The PI3K/Akt/mTOR signaling pathway mediates insulin-like growth factor 1-induced E-cadherin down-regulation and cell proliferation in ovarian cancer cells

Insulin-like growth factor 1 (IGF1) is produced by ovarian cancer cells and it has been suggested that it plays an important role in tumor progression. In this study, we report that IGF1 treatment down-regulated E-cadherin by up-regulating E-cadherin transcriptional repressors, Snail and Slug, in human ovarian cancer cells. The pharmacological inhibition of phosphatidylinositol-3-kinase (PI3K) and mammalian target of rapamycin (mTOR) suggests that PI3K/Akt/mTOR signaling is required for IGF1-induced E-cadherin down-regulation. Moreover, IGF1 up-regulated Snail and Slug expression via the PI3K/Akt/mTOR signaling pathway. Finally, IGF1-induced cell proliferation was abolished by inhibiting PI3K/Akt/mTOR signaling. This study demonstrates a novel mechanism in which IGF1 down-regulates E-cadherin expression through the activation of PI3K/Akt/mTOR signaling and the up-regulation of Snail and Slug in human ovarian cancer cells.

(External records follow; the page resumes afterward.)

Lemma sem_exec initial maximum a s s' :
  sem_inv initial maximum s → exec a s = Some s' → sem_inv initial maximum s'.
Proof.
  intros Hinv He. destruct a as [w t|w b|[n|]]; simpl in He.
  - destruct (parked s !! w); [done|]. injection He as <-. apply sem_settle; [done|eauto].
  - destruct (parked s !! w) as [t|]; [|done]. destruct (_ && _); [done|]. injection He as <-.
    apply sem_settle; [done|eauto].
  - destruct Hinv as (Hm & Hc & Hbal). unfold sem_release in He.
    repeat (case_decide; [injection He as <-; split_and!; simpl; lia|]).
    injection He as <-. split_and!; simpl; lia.
  - destruct Hinv as (Hm & Hc & Hbal). unfold try_acquire in He. case_decide; injection He as <-.
    + split_and!; simpl; [done|lia..].
    + split_and!; simpl; lia.
Qed.

(** Over every interleaving of waits (polling, timed or infinite, with spurious
    and timed-out wake-ups), try-acquires and releases, the count stays between 0
    and the maximum and no unit is lost or duplicated: units left plus successful
    waits equal the initial count plus the units released. *)
Theorem semaphore_conserves h initial_count maximum_count acts s :
  exec_all acts (start (new_semaphore h initial_count maximum_count)) = Some s →
  0 ≤ sem_count (sobj s) ≤ Z.max maximum_count 1 ∧
  sem_count (sobj s) + wins s =
    sem_count (new_semaphore h initial_count maximum_count) + credits s.
Proof.
  intros He.
  assert (H : sem_inv (sem_count (new_semaphore h initial_count maximum_count)) (Z.max maximum_count 1) s).
  { eapply (exec_all_inv _ (λ _, True)); [|by apply Forall_true| |exact He].
    - intros a s1 s2 _. apply sem_exec.
    - split_and!; simpl; lia. }
  destruct H as (_ & H1 & H2). done.
Qed.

► IGF1 decreases E-cadherin expression via the PI3K/Akt/mTOR signaling pathway in ovarian cancer cells. ► IGF1 increases Snail and Slug expression via the PI3K/Akt/mTOR signaling pathway. ► Inhibition of the PI3K/Akt/mTOR signaling pathway abolishes the IGF1-induced cell proliferation in ovarian cancer cells.